Consider these conditions:
- Regarding PPI – Suboptimization, improper timing, non-compliance
- Difference in PPI metabolism – activity of CYP2C19 is determined by genetic polymorphism
- Non-erosive reflux disease, whereby there are typical reflux symptoms but with weakly acidic content. (No erosive esophageal lesion demonstrated at endoscopy)
- Reflux hypersensitivity
- Functional heartburn – Symptoms without any reflux
- Esophageal motility disorders
In cases of Refractory GERD, it is advisable to refer Gastro for further diagnostic assessment.
These may include:
- Upper GI endoscope: to assess any erosive esophagitis (LA classification),
- Impedance-pH monitoring: to assess on symptoms association with either acid or weakly acidic refluxes (NERD)
- Esophageal manometry: TRO esophageal motility disorders
For Refractory GERD who is true GERD after assessment, management options may include:
- Optimize PPI therapy & check for patient’s compliance.
- Consider adding to PPIs:
– Alginate – mucosal protective & able to neutralize or displace the acid contained in the acid pocket.
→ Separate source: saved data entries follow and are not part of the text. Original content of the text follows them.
(** ** Networks *)

Lemma connected_insert (l : list NetworkRecord) (i : nat) n c : l !! i = Some n ->
  connected (<[i := MkNetworkRecord (record_network n) c]> l) =
  connected l - up (connection n) + up c.
Proof.
  revert i. induction l as [|x l IH]; intros [|i] Hn; try done.
  - injection Hn as ->. cbn. lia.
  - specialize (IH i Hn). change (<[S i := ?y]> (x :: l)) with (x :: <[i := y]> l). cbn [connected]. lia.
Qed.

Lemma record_network_insert (l : list NetworkRecord) (i : nat) n c : l !! i = Some n ->
  record_network <$> <[i := MkNetworkRecord (record_network n) c]> l = record_network <$> l.
Proof.
  intros Hn. rewrite list_fmap_insert. cbn. apply list_insert_id. by rewrite list_lookup_fmap, Hn.
Qed.

Lemma set_connection_eq i c n r : networks_ r !! i = Some n ->
  set_connection i c r = Ok tt (fset f_nets (<[i := MkNetworkRecord (record_network n) c]> (networks_ r)) r).
Proof. intros Hn. unfold set_connection. rewrite (idx_upd_ok _ _ _ n); [|lia|by rewrite Nat2Z.id]. by rewrite Nat2Z.id. Qed.

Lemma wp_idx_net E (Q : NetworkRecord -> router -> Prop) i n r :
  networks_ r !! i = Some n -> Q n r -> wp E (idx f_nets (Z.of_nat i)) Q r.
Proof. intros Hn HQ. eapply wp_eq; [apply idx_ok; [lia|by rewrite Nat2Z.id]|done]. Qed.

Lemma nets_length config r : core_inv config r -> length (networks_ r) = length (get_networks config).
Proof. intros [H _]. apply (f_equal length) in H. by rewrite length_fmap in H. Qed.

(** A network record changes its connection, and the count follows. *)
Definition put_net (i : nat) (n : NetworkRecord) (c : option conn) (r : router) : router :=
  fset f_connected_networks (connected_networks_ r - up (connection n) + up c)
    (fset f_nets (<[i := MkNetworkRecord (record_network n) c]> (networks_ r)) r).

Lemma lookup_put_net i n c r j n' : networks_ r !! i = Some n -> networks_ (put_net i n c r) !! j = Some n' ->
  (j = i /\ n' = MkNetworkRecord (record_network n) c) \/ (j <> i /\ networks_ r !! j = Some n').
Proof. intros Hn. apply lookup_insert_cases. Qed.

(** A new connection, subscribed for network [i] or for nothing the invariant knows. *)
Lemma new_subscribed (heap : list (sock handler)) o c h : subscribed heap c h -> subscribed (heap ++ [o]) c h.
Proof. intros (o1 & H1 & H2). exists o1. split; [|done]. by apply lookup_app_l_Some. Qed.

Lemma new_event (heap : list (sock handler)) o e : event_wf heap e -> event_wf (heap ++ [o]) e.
Proof. intros [(o1 & H1 & H2) Hp]. split; [|done]. exists o1. split; [|done]. by apply lookup_app_l_Some. Qed.

Lemma lookup_snoc {A} (l : list A) x j (y : A) : (l ++ [x]) !! j = Some y -> l !! j = Some y \/ (j = length l /\ y = x).
Proof.
  intros [H|[Hj H]]%lookup_app_Some; [by left|]. right. apply list_lookup_singleton_Some in H as [H <-]. split; [lia|done].
Qed.

Lemma net_up_inv config i n o r : core_inv config r -> networks_ r !! i = Some n -> connection n = None ->
  posted_ o = [] -> packet_handler_ o = Some (OnDevice i) ->
  core_inv config (put_net i n (Some (length (heap_ r))) (fset f_heap (heap_ r ++ [o]) r)).
Proof.
  intros [] Hn Hnone Ho Hh. constructor; cbn; rewrite ?length_insert; try done.
  - by rewrite record_network_insert.
  - by rewrite (connected_insert _ _ _ _ Hn), inv_count0.
  - intros j n' c [[-> ->]|[Hne Hj]]%lookup_insert_cases Hc; [|by apply new_subscribed; eapply inv_devices0].
    injection Hc as <-. exists o. split; [|done]. by rewrite lookup_app_r, Nat.sub_diag.
  - intros id c Hc. by apply new_subscribed, inv_connections0.
  - eapply Forall_impl; [|exact inv_events0]. intros e. apply new_event.
  - intros c o' [H|[-> ->]]%lookup_snoc.
    + destruct (inv_conns0 _ _ H) as [Hp Hi]. split; [done|]. intros j Hj. destruct (Hi j Hj) as (n' & Hn' & Hc').
      exists n'. split; [|done]. rewrite list_lookup_insert_ne; [done|]. intros ->. congruence.
    + split; [done|]. intros j Hj. rewrite Hh in Hj. injection Hj as <-. eexists.
      rewrite list_lookup_insert_eq by (by eapply lookup_lt_Some). done.
Qed.

Lemma new_client_inv config o r : core_inv config r -> posted_ o = [] -> (forall i, packet_handler_ o <> Some (OnDevice i)) ->
  core_inv config (fset f_heap (heap_ r ++ [o]) r).
Proof.
  intros [] Ho Hh. constructor; cbn; try done.
  - intros i n c Hn Hc. apply new_subscribed. by eapply inv_devices0.
  - intros id c Hc. by apply new_subscribed, inv_connections0.
  - eapply Forall_impl; [|exact inv_events0]. intros e. apply new_event.
  - intros c o' [H|[-> ->]]%lookup_snoc; [by apply inv_conns0|]. split; [done|]. intros i Hi. by apply Hh in Hi.
Qed.

(** A connection nothing refers to any more is unsubscribed. *)
Definition unsubscribed (o : sock handler) : sock handler :=
  MkSock None (scope_ o + 1) false false (read_buffer_ o) [] (got_error_ o) (posted_ o) (wire_ o).

Lemma unsubscribe_events heap c o l : heap !! c = Some o -> Forall (event_wf heap) l ->
  Forall (event_wf (<[c := fset f_posted [] (unsubscribed o)]> heap)) l.
Proof.
  intros Ho Hl. eapply Forall_impl; [|exact Hl]. intros e. apply (event_wf_insert _ _ o); [done|cbn; lia|cbn; lia].
Qed.

Lemma unsubscribe_subscribed heap c o c' h : c' <> c -> subscribed heap c' h -> subscribed (<[c := o]> heap) c' h.
Proof. intros Hne (o1 & H1 & H2). exists o1. by rewrite list_lookup_insert_ne. Qed.

Lemma net_down_inv config i n c o r : core_inv config r -> networks_ r !! i = Some n -> connection n = Some c ->
  heap_ r !! c = Some o -> core_inv config (put_conn c (unsubscribed o) (put_net i n None r)).
Proof.
  intros Hr Hn Hc Ho. pose proof (posted_unsubscribed _ _ _ _ Hr Ho) as Hp.
  destruct (inv_devices _ _ Hr _ _ _ Hn Hc) as (o' & Ho' & Hh). rewrite Ho in Ho'. injection Ho' as <-.
  destruct Hr. constructor; cbn; rewrite ?length_insert; try done.
  - by rewrite record_network_insert.
  - by rewrite (connected_insert _ _ _ _ Hn), inv_count0.
  - intros j n' c' [[-> ->]|[Hne Hj]]%lookup_insert_cases Hc'; [done|]. apply unsubscribe_subscribed; [|by eapply inv_devices0].
    intros ->. destruct (inv_devices0 _ _ _ Hj Hc') as (o' & Ho' & Hh'). rewrite Ho in Ho'. injection Ho' as <-. congruence.
  - intros id c' Hc'. apply unsubscribe_subscribed; [|by apply inv_connections0].
    intros ->. destruct (inv_connections0 _ _ Hc') as (o' & Ho' & Hh'). rewrite Ho in Ho'. injection Ho' as <-. congruence.
  - rewrite Hp, app_nil_r. by apply unsubscribe_events.
  - intros c' o' [[-> ->]|[Hne H]]%lookup_insert_cases; [done|]. destruct (inv_conns0 _ _ H) as [Hp' Hi]. split; [done|].
    intros j Hj. destruct (Hi j Hj) as (n' & Hn' & Hc'). exists n'. split; [|done]. rewrite list_lookup_insert_ne; [done|].
    intros ->. rewrite Hn in Hn'. injection Hn' as <-. congruence.
Qed.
– Medical devices containing hyaluronic acid
– H2-receptor antagonists (e.g. ranitidine, cimetidine) – may be more beneficial for those with nocturnal symptoms
– Bile acid sequestrants (IW-3718) - Consider vonoprazan (Potassium Competitive Acid Blockers – P-CABs) as an alternative to PPIs
- Consider pain modulators in case of hypersensitivity
- Consider anti-reflux surgery
Treatment of GERD in pregnancy
Start with lifestyle modification.
If fail, consider starting antacids as first line (aluminium-, calcium-, or magnesium-containing), alginates, and sucralfate.
All H2 blockers are FDA category B.
All PPIs are FDA category B except omeprazole, which is category C.
Extra-oesophageal symptoms
Evaluate for non-GERD causes first.
In those with extra-esophageal Sx without typical GERD Sx (heartburn, regurgitation), it is recommended to undergo reflux testing for evaluation prior to PPI therapy.
For those with extra-esophageal Sx and typical GERD symptoms, consider trial of PPI BD for 8 – 12 weeks prior to further test (low level of evidence).
Surgical/Endoscopic anti-reflux procedures are only recommended in patients with objective evidence of reflux.